The Chelima dykes intrude the Nallamalai Group of sedimentary rocks in the Cuddapah Basin, southern India, and constitute some of the world’s oldest (1.38 Ga) known lamproites. Electron probe micro-analysis reveals that the Chelima apatite is Sr-rich (SrO: 2.01–7.72 wt%) and LREE-poor (ΣLREE =<1 wt%), whereas the Chelima rutile is Nb-bearing (Nb2O5: 0.58–1.91 wt%) and Fe-poor (FeO: <0.79 wt%). Even though apatite and rutile are present, albeit in much lesser modal proportions, in the co-spatial and broadly coeval (1.25–1.56 Ga) Krishna lamproites at the NE margin of the Cuddapah Basin, these minerals are relatively much impoverished in their respective Sr (SrO: up to 0.11 wt%) and Nb (Nb2O5: up to 0.13 wt%) contents.
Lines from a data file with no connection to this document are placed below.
(** Positions in the display text and in the source correspond. The display text has
    no tab; the first display position of a source position and the source position of a
    display position are adjoint, so both maps keep the order; a character boundary maps
    to the display and back to itself; and a display position never maps past the end of
    the source nor, in a line with tabs, inside a character. *)
Theorem display_positions source tab_size :
  utf8_valid source = true →
  let d := DisplayText_new source tab_size in
  TAB ∉ text d ∧
  (∀ s i, s ≤ length source → display_byte d s ≤ i ↔ s ≤ source_byte d i) ∧
  (∀ s, s ≤ length source → is_char_boundary source s = true →
        source_byte d (display_byte d s) = s) ∧
  (∀ i, source_byte d i ≤ length source ∧
        (TAB ∈ source → is_char_boundary source (source_byte d i) = true)).
Proof.
  intros Hv d. destruct (decide (TAB ∈ source)) as [Ht|Ht].
  2:{ assert (d = mkDisplayText source []) as ->.
      { unfold d, DisplayText_new, contains_byte. by rewrite bool_decide_false. }
      unfold display_byte, source_byte. cbn. split_and!; [done|lia|lia|]. intros i. split; [lia|done]. }
  destruct (display_maps source tab_size Hv Ht) as [Hm Hn]. fold d in Hm, Hn.
  pose proof Hv as (cs & Hcs & Hsrc)%utf8_valid_iff.
  assert (chars source = cs) as Hch by (unfold chars; rewrite Hsrc; by rewrite utf8_decode_encode).
  rewrite Hch in Hm.
  assert (∀ s i, s ≤ length source → ∃ e1 e2, source_byte d i = e1.2 ∧ display_byte d s = e2.1 ∧
    (e2.1 ≤ i ↔ s ≤ e1.2) ∧ e1 ∈ map d ∧ e2 ∈ map d ∧ e1.1 ≤ i ∧
    (∀ e, e ∈ map d → s ≤ e.2 → e2.1 ≤ e.1)) as Hlook.
  { intros s i Hs. destruct (map_lookups _ s i _ _ _ Hm Hsrc Hs) as (e1 & e2 & H1 & H2 & Hrest).
    exists e1, e2. unfold source_byte, display_byte.
    destruct (map d); [by destruct Hrest as (_ & []%not_elem_of_nil & _)|]. by rewrite H1, H2. }
  split; [done|]. split; [|split].
  - intros s i Hs. destruct (Hlook s i Hs) as (e1 & e2 & -> & -> & ? & _). done.
  - intros s Hs Hb. apply Nat.le_antisymm.
    + destruct (boundary_split cs s Hcs) as (cs1 & cs2 & Heq & ->); [by rewrite <- Hsrc|].
      destruct (mo_every _ _ _ _ _ Hm _ _ Heq) as (e & He & Hes). cbn in Hes.
      destruct (Hlook _ (display_byte d (length (encode cs1))) Hs)
        as (e1 & e2 & -> & Hd & _ & He1 & He2 & Hle & Hfirst). rewrite Hd in Hle.
      pose proof (map_monotone _ (mo_sorted _ _ _ _ _ Hm)) as Hmono.
      rewrite <- Hes. etransitivity; [by eapply Hmono, Hle|]. apply Hmono; [done..|].
      apply Hfirst; [done|]. by rewrite Hes.
    + destruct (Hlook s (display_byte d s) Hs) as (e1 & e2 & -> & -> & Hadj & _). by apply Hadj.
  - intros i. destruct (Hlook 0 i ltac:(lia)) as (e1 & _ & -> & _ & _ & He1 & _).
    destruct (mo_only _ _ _ _ _ Hm _ He1) as (cs1 & cs2 & Heq & ->). cbn.
    rewrite Heq in Hcs, Hsrc. split.
    + rewrite Hsrc, encode_app, length_app. lia.
    + intros _. rewrite Hsrc. apply boundary_join. by apply Forall_app in Hcs as [_ ?].
Qed.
Recent geochemical (isotopic) studies showed the existence of an ancient (2–2.5 Ga) and anomalously enriched (metasomatized) sub-continental lithospheric mantle beneath the Cuddapah Basin and its environs. The contrasting distribution of two highly incompatible trace elements (viz. Sr and Nb) in apatite and rutile from the Chelima and Krishna lamproites reflects either the difference in the nature of their metasomatized mantle source regions or varying melt fraction of their magmas, or both. The present study shows distinct petrogenesis of the co-spatial Cuddapah (Chelima) and Krishna lamproites and highlights the utility of trace element chemistry of accessory phases in unravelling the nature and evolution of the underlying subcontinental lithospheric mantle.